--- WHAT YOU ARE ASKED TO DO ---
Please quote exactly the lines below from the line containing "(** The batches" to the line containing "started b t rev UserMessage", both lines included, and nothing else.

***

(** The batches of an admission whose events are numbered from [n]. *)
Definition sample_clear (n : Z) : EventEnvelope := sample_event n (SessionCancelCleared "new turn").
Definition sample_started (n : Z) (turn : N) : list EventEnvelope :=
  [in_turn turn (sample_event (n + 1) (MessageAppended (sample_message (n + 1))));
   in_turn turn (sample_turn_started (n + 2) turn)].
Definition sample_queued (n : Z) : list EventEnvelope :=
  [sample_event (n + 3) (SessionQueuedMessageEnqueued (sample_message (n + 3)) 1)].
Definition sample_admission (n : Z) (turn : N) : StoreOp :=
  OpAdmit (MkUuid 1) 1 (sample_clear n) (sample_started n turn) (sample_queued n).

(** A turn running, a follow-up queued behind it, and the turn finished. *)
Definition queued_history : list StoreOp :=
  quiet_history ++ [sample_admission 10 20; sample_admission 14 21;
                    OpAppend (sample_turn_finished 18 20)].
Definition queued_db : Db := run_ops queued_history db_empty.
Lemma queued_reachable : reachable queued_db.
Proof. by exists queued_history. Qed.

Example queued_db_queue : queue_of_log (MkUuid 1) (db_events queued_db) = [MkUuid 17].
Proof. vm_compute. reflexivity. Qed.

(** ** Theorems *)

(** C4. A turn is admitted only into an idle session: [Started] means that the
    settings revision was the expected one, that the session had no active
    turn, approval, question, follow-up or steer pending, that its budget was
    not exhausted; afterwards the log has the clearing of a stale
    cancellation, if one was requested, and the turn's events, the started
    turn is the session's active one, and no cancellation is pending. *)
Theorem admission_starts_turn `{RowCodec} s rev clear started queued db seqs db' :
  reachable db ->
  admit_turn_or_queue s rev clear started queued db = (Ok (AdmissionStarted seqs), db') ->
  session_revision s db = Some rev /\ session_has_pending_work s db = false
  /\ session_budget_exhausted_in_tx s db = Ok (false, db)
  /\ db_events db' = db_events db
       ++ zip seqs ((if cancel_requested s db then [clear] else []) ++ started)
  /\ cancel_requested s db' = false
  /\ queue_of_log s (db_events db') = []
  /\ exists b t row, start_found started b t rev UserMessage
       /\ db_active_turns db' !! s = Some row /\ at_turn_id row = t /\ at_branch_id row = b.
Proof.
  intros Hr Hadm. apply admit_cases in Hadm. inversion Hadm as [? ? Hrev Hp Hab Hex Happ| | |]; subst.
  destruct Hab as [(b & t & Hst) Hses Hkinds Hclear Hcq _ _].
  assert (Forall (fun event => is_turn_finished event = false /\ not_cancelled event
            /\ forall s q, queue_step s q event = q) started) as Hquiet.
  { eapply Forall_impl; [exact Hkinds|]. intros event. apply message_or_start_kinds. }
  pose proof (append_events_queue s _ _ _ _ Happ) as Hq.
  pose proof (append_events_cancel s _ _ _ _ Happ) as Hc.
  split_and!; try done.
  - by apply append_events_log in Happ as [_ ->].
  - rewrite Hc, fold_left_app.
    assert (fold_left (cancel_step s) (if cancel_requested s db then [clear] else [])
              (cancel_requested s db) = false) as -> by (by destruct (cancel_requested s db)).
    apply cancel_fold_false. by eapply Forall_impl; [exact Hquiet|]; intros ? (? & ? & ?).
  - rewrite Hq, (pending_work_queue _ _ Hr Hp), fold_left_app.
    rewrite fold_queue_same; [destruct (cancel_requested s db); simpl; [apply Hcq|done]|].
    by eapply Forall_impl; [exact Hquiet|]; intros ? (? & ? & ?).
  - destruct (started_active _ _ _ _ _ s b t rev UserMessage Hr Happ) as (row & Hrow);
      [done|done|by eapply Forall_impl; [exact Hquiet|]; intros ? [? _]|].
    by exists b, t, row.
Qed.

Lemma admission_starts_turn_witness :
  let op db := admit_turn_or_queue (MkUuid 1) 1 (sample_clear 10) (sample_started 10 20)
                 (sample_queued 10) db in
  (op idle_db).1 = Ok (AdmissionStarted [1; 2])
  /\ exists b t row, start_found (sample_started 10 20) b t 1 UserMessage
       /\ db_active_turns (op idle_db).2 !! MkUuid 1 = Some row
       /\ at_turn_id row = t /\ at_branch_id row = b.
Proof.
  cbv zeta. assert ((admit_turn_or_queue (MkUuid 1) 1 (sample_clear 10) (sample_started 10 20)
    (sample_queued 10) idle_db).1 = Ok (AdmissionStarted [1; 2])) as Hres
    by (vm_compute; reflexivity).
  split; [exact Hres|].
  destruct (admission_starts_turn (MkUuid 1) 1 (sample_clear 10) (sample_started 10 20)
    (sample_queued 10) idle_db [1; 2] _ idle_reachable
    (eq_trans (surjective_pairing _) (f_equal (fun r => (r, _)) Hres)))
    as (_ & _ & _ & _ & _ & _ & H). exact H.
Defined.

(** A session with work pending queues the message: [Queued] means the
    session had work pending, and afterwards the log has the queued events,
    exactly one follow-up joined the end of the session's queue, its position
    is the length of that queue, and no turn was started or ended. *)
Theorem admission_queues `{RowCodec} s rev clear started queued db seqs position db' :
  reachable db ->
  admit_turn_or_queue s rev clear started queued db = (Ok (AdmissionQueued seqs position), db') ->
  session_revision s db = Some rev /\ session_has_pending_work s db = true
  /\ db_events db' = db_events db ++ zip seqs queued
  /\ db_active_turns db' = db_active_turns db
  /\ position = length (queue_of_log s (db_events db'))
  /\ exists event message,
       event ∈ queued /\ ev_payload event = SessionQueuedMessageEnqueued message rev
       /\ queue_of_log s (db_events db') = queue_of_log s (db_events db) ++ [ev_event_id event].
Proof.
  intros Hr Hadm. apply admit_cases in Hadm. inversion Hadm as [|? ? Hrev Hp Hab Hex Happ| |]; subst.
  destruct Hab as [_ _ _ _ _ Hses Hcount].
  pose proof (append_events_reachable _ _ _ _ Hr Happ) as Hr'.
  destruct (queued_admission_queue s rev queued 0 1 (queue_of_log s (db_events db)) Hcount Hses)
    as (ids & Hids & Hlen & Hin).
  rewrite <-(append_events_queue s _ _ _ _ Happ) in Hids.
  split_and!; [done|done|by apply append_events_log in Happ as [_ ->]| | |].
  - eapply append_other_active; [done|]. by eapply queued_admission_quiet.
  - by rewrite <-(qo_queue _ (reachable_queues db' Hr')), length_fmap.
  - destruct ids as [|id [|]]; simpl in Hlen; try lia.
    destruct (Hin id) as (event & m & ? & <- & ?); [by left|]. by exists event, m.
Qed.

***

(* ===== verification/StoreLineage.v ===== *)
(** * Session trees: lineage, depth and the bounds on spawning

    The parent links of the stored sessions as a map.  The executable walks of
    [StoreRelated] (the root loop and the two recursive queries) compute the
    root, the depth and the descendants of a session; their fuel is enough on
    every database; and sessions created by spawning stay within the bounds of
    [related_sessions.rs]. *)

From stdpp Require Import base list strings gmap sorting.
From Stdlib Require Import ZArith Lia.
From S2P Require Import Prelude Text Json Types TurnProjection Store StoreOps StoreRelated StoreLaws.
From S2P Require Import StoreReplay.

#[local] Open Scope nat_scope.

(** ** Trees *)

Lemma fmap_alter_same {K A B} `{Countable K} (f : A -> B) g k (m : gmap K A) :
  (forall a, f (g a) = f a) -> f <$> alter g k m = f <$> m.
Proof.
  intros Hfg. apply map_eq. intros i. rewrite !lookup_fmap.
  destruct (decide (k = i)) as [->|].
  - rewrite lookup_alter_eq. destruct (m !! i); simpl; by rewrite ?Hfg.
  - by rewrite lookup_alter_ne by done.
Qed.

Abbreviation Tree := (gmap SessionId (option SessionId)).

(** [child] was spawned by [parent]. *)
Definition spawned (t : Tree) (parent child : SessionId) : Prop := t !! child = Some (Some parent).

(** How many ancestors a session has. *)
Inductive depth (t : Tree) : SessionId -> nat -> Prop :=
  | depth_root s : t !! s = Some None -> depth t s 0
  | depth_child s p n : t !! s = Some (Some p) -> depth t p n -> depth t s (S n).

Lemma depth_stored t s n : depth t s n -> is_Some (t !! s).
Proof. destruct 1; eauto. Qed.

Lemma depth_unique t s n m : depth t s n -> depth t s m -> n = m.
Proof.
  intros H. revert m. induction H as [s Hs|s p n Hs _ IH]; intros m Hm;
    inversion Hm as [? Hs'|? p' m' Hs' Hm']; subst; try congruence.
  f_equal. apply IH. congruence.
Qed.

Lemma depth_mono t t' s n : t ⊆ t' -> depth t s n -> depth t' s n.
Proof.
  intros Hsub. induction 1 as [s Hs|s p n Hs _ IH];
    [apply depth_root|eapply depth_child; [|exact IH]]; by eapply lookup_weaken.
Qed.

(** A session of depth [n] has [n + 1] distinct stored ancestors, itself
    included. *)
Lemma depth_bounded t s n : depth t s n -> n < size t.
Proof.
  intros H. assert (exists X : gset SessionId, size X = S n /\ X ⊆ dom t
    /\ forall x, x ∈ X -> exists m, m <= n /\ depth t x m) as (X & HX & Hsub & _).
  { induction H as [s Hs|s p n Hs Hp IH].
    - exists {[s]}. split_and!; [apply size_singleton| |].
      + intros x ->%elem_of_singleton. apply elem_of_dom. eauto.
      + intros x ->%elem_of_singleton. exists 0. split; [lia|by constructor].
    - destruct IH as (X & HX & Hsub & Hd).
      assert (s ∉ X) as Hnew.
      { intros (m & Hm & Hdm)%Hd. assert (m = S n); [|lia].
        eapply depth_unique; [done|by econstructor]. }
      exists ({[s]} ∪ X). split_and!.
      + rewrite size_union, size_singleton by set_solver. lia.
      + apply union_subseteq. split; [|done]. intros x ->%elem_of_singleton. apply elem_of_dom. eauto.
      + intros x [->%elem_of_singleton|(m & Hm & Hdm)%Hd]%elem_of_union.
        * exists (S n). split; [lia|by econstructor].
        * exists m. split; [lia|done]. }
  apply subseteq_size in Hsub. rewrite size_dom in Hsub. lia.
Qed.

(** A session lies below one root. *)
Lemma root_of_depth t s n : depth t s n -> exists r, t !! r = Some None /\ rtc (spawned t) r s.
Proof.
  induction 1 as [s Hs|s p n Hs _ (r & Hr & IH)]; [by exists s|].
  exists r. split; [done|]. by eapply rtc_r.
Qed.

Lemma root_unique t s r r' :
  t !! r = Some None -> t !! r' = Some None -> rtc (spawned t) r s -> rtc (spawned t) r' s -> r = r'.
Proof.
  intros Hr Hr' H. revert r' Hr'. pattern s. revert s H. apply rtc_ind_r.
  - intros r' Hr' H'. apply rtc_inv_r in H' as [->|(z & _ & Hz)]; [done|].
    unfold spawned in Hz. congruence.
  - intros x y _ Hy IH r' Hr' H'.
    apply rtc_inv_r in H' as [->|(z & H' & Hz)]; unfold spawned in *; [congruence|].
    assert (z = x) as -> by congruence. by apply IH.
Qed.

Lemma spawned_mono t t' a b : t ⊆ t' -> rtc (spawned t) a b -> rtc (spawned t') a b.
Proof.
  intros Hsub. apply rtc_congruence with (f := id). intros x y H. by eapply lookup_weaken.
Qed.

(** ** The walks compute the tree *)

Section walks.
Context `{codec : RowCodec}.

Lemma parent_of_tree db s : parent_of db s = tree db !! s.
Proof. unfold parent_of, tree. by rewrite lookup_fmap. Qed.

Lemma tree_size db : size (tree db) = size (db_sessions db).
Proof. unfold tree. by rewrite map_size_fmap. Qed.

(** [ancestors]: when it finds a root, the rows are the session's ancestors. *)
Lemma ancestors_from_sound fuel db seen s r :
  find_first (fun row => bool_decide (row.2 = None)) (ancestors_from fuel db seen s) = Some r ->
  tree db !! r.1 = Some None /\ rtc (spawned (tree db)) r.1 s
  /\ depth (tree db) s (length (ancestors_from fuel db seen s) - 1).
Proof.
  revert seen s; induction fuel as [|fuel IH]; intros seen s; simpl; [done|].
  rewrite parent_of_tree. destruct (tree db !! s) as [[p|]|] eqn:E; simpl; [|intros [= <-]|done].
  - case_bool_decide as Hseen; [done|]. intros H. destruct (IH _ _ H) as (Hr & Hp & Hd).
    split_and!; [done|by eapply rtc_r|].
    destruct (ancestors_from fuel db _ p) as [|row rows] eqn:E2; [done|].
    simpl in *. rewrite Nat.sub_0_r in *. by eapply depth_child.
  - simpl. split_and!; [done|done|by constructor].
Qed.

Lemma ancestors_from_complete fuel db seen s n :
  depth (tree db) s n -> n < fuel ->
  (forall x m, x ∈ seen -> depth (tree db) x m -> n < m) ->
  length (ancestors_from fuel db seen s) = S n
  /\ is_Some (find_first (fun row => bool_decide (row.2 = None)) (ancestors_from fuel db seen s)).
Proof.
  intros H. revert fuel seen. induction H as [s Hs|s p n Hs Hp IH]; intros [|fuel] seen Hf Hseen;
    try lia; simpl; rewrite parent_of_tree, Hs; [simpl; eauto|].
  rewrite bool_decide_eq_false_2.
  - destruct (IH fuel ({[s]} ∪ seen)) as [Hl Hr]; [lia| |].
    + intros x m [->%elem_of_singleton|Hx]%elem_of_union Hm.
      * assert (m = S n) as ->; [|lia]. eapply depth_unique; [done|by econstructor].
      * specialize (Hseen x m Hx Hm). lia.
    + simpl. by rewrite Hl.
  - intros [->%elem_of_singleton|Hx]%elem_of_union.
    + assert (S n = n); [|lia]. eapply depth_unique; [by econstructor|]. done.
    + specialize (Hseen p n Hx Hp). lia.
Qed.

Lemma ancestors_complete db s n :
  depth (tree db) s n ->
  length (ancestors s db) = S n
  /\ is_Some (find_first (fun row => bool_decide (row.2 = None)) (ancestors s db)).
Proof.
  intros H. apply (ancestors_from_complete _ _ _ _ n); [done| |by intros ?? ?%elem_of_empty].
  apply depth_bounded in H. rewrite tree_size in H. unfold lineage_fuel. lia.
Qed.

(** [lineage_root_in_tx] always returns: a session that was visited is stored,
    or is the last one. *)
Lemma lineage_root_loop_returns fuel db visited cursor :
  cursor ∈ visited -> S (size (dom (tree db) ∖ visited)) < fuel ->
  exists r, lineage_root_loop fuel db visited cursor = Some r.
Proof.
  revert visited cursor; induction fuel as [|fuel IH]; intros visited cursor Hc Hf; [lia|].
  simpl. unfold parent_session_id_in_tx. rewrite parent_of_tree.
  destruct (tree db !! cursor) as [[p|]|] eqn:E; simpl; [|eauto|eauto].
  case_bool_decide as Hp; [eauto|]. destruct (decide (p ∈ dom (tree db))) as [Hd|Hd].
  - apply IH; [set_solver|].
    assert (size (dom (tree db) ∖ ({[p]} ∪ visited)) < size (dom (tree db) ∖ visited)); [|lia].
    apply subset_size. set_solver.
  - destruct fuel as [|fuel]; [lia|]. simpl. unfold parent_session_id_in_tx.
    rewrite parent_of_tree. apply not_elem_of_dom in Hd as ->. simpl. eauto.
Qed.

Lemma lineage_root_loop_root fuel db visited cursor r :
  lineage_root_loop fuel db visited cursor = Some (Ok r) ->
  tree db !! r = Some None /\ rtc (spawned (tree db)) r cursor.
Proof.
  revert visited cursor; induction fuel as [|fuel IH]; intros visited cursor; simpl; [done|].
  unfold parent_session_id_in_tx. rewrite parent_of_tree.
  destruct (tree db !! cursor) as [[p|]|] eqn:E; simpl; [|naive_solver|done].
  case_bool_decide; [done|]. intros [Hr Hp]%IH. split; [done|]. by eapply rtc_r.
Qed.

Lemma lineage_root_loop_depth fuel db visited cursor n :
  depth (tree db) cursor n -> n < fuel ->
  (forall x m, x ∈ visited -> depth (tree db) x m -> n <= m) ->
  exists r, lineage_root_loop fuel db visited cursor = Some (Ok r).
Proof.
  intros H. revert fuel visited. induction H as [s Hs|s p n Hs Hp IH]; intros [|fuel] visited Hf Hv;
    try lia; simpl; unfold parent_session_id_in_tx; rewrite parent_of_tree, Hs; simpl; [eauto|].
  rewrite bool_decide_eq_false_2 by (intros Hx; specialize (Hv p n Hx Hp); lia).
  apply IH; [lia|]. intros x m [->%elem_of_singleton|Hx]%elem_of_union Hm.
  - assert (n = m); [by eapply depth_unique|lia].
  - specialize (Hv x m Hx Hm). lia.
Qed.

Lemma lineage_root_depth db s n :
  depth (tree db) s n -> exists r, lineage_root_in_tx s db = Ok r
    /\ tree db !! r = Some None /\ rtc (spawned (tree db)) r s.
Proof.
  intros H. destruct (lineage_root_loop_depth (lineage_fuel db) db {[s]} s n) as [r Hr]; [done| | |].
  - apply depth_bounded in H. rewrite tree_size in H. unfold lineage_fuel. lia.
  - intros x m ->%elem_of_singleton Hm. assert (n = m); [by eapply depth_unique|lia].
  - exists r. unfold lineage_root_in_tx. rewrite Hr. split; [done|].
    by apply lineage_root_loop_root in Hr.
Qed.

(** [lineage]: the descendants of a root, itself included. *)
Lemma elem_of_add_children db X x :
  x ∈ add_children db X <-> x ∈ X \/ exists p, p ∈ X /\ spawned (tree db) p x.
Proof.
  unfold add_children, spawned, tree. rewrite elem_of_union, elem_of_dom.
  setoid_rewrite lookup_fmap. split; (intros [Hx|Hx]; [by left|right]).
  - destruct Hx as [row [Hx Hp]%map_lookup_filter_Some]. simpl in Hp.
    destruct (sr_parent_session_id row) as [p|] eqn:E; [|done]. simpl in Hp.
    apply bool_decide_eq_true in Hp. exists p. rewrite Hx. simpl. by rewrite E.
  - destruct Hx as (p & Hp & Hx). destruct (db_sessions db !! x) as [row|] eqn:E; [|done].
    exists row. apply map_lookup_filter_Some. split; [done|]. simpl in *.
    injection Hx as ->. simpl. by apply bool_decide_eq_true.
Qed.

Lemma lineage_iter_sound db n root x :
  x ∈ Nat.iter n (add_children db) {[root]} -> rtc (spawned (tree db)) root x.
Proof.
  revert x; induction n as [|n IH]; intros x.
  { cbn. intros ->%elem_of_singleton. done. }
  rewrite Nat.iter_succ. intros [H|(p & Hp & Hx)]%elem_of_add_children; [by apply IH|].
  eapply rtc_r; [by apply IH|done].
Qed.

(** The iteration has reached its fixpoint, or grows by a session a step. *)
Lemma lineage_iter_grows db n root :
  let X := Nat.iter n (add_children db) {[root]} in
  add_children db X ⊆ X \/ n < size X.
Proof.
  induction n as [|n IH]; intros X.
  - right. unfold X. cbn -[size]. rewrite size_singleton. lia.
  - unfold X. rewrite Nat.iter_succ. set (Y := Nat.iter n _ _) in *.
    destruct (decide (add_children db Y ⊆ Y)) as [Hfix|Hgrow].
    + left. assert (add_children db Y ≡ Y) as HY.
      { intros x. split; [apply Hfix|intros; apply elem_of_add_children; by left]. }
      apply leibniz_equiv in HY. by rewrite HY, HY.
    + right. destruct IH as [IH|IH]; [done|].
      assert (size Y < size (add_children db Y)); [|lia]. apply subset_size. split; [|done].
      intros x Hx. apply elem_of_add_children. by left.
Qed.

***

--- SOLUTION TO THIS EXERCISE ---
(** The batches of an admission whose events are numbered from [n]. *)
Definition sample_clear (n : Z) : EventEnvelope := sample_event n (SessionCancelCleared "new turn").
Definition sample_started (n : Z) (turn : N) : list EventEnvelope :=
  [in_turn turn (sample_event (n + 1) (MessageAppended (sample_message (n + 1))));
   in_turn turn (sample_turn_started (n + 2) turn)].
Definition sample_queued (n : Z) : list EventEnvelope :=
  [sample_event (n + 3) (SessionQueuedMessageEnqueued (sample_message (n + 3)) 1)].
Definition sample_admission (n : Z) (turn : N) : StoreOp :=
  OpAdmit (MkUuid 1) 1 (sample_clear n) (sample_started n turn) (sample_queued n).

(** A turn running, a follow-up queued behind it, and the turn finished. *)
Definition queued_history : list StoreOp :=
  quiet_history ++ [sample_admission 10 20; sample_admission 14 21;
                    OpAppend (sample_turn_finished 18 20)].
Definition queued_db : Db := run_ops queued_history db_empty.
Lemma queued_reachable : reachable queued_db.
Proof. by exists queued_history. Qed.

Example queued_db_queue : queue_of_log (MkUuid 1) (db_events queued_db) = [MkUuid 17].
Proof. vm_compute. reflexivity. Qed.

(** ** Theorems *)

(** C4. A turn is admitted only into an idle session: [Started] means that the
    settings revision was the expected one, that the session had no active
    turn, approval, question, follow-up or steer pending, that its budget was
    not exhausted; afterwards the log has the clearing of a stale
    cancellation, if one was requested, and the turn's events, the started
    turn is the session's active one, and no cancellation is pending. *)
Theorem admission_starts_turn `{RowCodec} s rev clear started queued db seqs db' :
  reachable db ->
  admit_turn_or_queue s rev clear started queued db = (Ok (AdmissionStarted seqs), db') ->
  session_revision s db = Some rev /\ session_has_pending_work s db = false
  /\ session_budget_exhausted_in_tx s db = Ok (false, db)
  /\ db_events db' = db_events db
       ++ zip seqs ((if cancel_requested s db then [clear] else []) ++ started)
  /\ cancel_requested s db' = false
  /\ queue_of_log s (db_events db') = []
  /\ exists b t row, start_found started b t rev UserMessage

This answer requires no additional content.